- WORK TASK
Restrict the output to the lines below starting at the one that contains "Inv_step|by apply cached_step|]." and ending at the one that contains "alike, the property", and restate them word for word, both ends included.
***** DATA SUPPLIED *****
(** C9: when the [getProfiles] resolver runs with a valid property ID and
    a profiles list is available (cached, or received from the fetch it
    started), the profile ID of the store becomes the id of the first
    profile of the list, or [PROFILE_CREATE] when the list is empty, if no
    profile ID was selected, and is left as it is otherwise. *)
Theorem resolver_selects_first_profile (propertyID : string) (state : State) :
  isValidPropertyID propertyID = true →
  (∀ l,
     baseSelectors.getProfiles state propertyID = Some (Array l) →
     ∃ state',
       run (baseResolvers.getProfiles propertyID) state = (state', Return ()) ∧
       getProfileID state' =
         if truthy (getProfileID state) then getProfileID state
         else Some (match l with
                    | profile :: _ => id profile
                    | [] => PROFILE_CREATE
                    end)) ∧
  (baseSelectors.getProfiles state propertyID = None →
   ∃ k,
     (run (baseResolvers.getProfiles propertyID) state).2
       = Await_get (fetchGetProfilesStore.controlCallback propertyID) k ∧
     ∀ l later,
       ∃ state',
         run (k (Resolved l)) later = (state', Return ()) ∧
         getProfileID state' =
           if truthy (getProfileID later) then getProfileID later
           else Some (match l with
                      | profile :: _ => id profile
                      | [] => PROFILE_CREATE
                      end)).
Proof.
  intros Hv. split.
  - intros l Hl. eexists. split; [by apply (run_getProfiles_cached _ _ (Array l))|].
    apply profileID_selectProfile_state.
  - intros Hn. destruct (run_getProfiles_fetch propertyID state) as (k & Hrun & Hk);
      [done..|].
    exists k. rewrite Hrun. split; [done|].
    intros l later. eexists. split; [apply Hk|].
    cbn [getProfiles_settle]. unfold getProfileID.
    by rewrite profileID_selectProfile_state.
Qed.


End Properties.

(** ** Further properties of the profiles store *)

Section MoreProfiles.
Context `{Util}.

Lemma exec_app r trace later :
  exec r (trace ++ later) = exec (exec r trace) later.
Proof. unfold exec. by rewrite foldl_app. Qed.

Lemma resolution_step r ev pid :
  Inv r →
  pid ∈ resolution (step r ev).1 → pid ∈ resolution r ∨ ev = Read pid.
Proof.
  intros HI.
  pose proof (step_Step r ev (Inv_wf _ HI)) as HS.
  destruct HS; cbn [resolution]; auto;
    rewrite elem_of_union, elem_of_singleton; intros [->|?]; auto.
Qed.

Lemma resolution_exec trace r pid :
  Inv r →
  pid ∈ resolution (exec r trace) → pid ∈ resolution r ∨ Read pid ∈ trace.
Proof.
  revert r. induction trace as [|ev trace IH]; intros r HI Hin; [by left|].
  rewrite exec_cons in Hin.
  destruct (IH _ (Inv_step r ev HI) Hin) as [Hin'|Hin']; [|right; by right].
  destruct (resolution_step r ev pid HI Hin') as [?| ->]; [by left|].
  right. by left.
Qed.

Lemma cached_step r ev pid :
  Inv r →
  is_Some (baseSelectors.getProfiles (store r) pid) →
  is_Some (baseSelectors.getProfiles (store (step r ev).1) pid).
Proof.
  intros HI Hc.
  pose proof (step_Step r ev (Inv_wf _ HI)) as HS.
  unfold baseSelectors.getProfiles in *.
  destruct HS as [pid' Hin|pid' Hnin Hv|pid' l Hnin Hv Hc'|pid' k Hnin Hv Hc' Hk
                 |pid' pname msg Hv|pid' pname k Hv Hn' Hk
                 |slot o pid' k Hs|slot o params k Hs|slot o|slot o];
    cbn [store]; try done.
  - by rewrite profiles_selectProfile_state.
  - rewrite profiles_getProfiles_settle. destruct o as [l|e]; [|done].
    destruct (decide (pid' = pid)) as [->|Hne];
      [by rewrite index_insert_eq|by rewrite index_insert_ne].
  - rewrite profiles_createProfile_settle. destruct o as [profile|e]; [|done].
    unfold appended.
    destruct (index (profiles (store r)) params.1) as [[l|key]|]; [|done|];
      (destruct (decide (params.1 = pid)) as [->|Hne];
         [by rewrite index_insert_eq|by rewrite index_insert_ne]).
Qed.

Lemma cached_exec later r pid :
  Inv r →
  is_Some (baseSelectors.getProfiles (store r) pid) →
  is_Some (baseSelectors.getProfiles (store (exec r later)) pid).
Proof.
  revert r. induction later as [|ev later IH]; intros r HI Hc; [done|].
  rewrite exec_cons. apply IH; [by apply Inv_step|by apply cached_step].
Qed.

Lemma own_step r ev pid :
  Inv r →
  is_Some (profiles (store r) !! pid) →
  is_Some (profiles (store (step r ev).1) !! pid).
Proof.
  intros HI Hc.
  pose proof (step_Step r ev (Inv_wf _ HI)) as HS.
  destruct HS as [pid' Hin|pid' Hnin Hv|pid' l Hnin Hv Hc'|pid' k Hnin Hv Hc' Hk
                 |pid' pname msg Hv|pid' pname k Hv Hn' Hk
                 |slot o pid' k Hs|slot o params k Hs|slot o|slot o];
    cbn [store]; try done.
  - by rewrite profiles_selectProfile_state.
  - rewrite profiles_getProfiles_settle. destruct o as [l|e]; [|done].
    destruct (decide (pid' = pid)) as [->|Hne];
      [by rewrite lookup_insert_eq|by rewrite lookup_insert_ne].
  - rewrite profiles_createProfile_settle. destruct o as [profile|e]; [|done].
    by apply appended_is_Some.
Qed.

Lemma own_exec later r pid :
  Inv r →
  is_Some (profiles (store r) !! pid) →
  is_Some (profiles (store (exec r later)) !! pid).
Proof.
  revert r. induction later as [|ev later IH]; intros r HI Hc; [done|].
  rewrite exec_cons. apply IH; [by apply Inv_step|by apply own_step].
Qed.

Lemma unrequested_exec later r pid :
  Inv r →
  is_Some (baseSelectors.getProfiles (store r) pid) →
  pid ∉ requestedProfiles (calls r) →
  pid ∉ requestedProfiles (calls (exec r later)).
Proof.
  revert r. induction later as [|ev later IH]; intros r HI Hc Hn; [done|].
  rewrite exec_cons. apply IH; [by apply Inv_step|by apply cached_step|].
  intros Hin. destruct (requested_step r ev pid HI Hn Hin) as [_ Hnone].
  rewrite Hnone in Hc. by destruct Hc.
Qed.

(** X1: [createProfile] and the [argsToParams] of its fetch store validate
    alike, the property ID first: the action throws exactly the error
    [argsToParams] throws for the same arguments, before anything is
    dispatched, and when [argsToParams] accepts them the action waits for the
    request built from exactly these parameters. *)
Theorem createProfile_validates_like_argsToParams
  (propertyID profileName : string) (state : State) :
  fetchCreateProfileStore.argsToParams propertyID profileName =
    (if isValidPropertyID propertyID then
       if isValidProfileName profileName then Value (propertyID, profileName)
       else Throws "a valid name is required to create a profile."
     else Throws "a valid property ID is required to create a profile.") ∧
  match fetchCreateProfileStore.argsToParams propertyID profileName with
  | Throws msg =>
      run (baseActions.createProfile propertyID profileName) state
        = (state, Raise msg)
  | Value params =>
      awaited (run (baseActions.createProfile propertyID profileName) state).2
        = Some (fetchCreateProfileStore.controlCallback params)
  end.
Proof.
  unfold fetchCreateProfileStore.argsToParams, invariant.
  destruct (isValidPropertyID propertyID) eqn:Hv;
    [destruct (isValidProfileName profileName) eqn:Hn|]; cbn; split; try done.
  - destruct (run_createProfile_valid propertyID profileName state)
      as (k & -> & _); done.
  - by apply run_createProfile_invalidName.
  - by apply run_createProfile_invalidID.
Qed.

(** X2: the [getProfiles] resolver never throws, whatever the property ID,
    the state and the answer of the network: it returns at once, or waits
    for the profiles request of its property ID (whose parameters
    [argsToParams] accepts) and returns once that is answered. *)
Theorem resolver_never_throws (propertyID : string) (state : State) :
  match (run (baseResolvers.getProfiles propertyID) state).2 with
  | Return _ => True
  | Await_get req k =>
      req = fetchGetProfilesStore.controlCallback propertyID ∧
      fetchGetProfilesStore.argsToParams propertyID = Value propertyID ∧
      ∀ o later, (run (k o) later).2 = Return ()
  | _ => False
  end.
Proof.
  destruct (isValidPropertyID propertyID) eqn:Hv.
  - destruct (baseSelectors.getProfiles state propertyID) as [l|] eqn:Hc.
    + by rewrite (run_getProfiles_cached _ _ l).
    + destruct (run_getProfiles_fetch propertyID state) as (k & -> & Hk); [done..|].
      cbn. split_and!; [done| |].
      * unfold fetchGetProfilesStore.argsToParams, invariant. by rewrite Hv.
      * intros o later. by rewrite Hk.
  - by rewrite run_getProfiles_invalid.
Qed.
*****
- EXERCISE ANSWER
  rewrite exec_cons. apply IH; [by apply Inv_step|by apply cached_step|].
  intros Hin. destruct (requested_step r ev pid HI Hn Hin) as [_ Hnone].
  rewrite Hnone in Hc. by destruct Hc.
Qed.

(** X1: [createProfile] and the [argsToParams] of its fetch store validate
    alike, the property ID first: the action throws exactly the error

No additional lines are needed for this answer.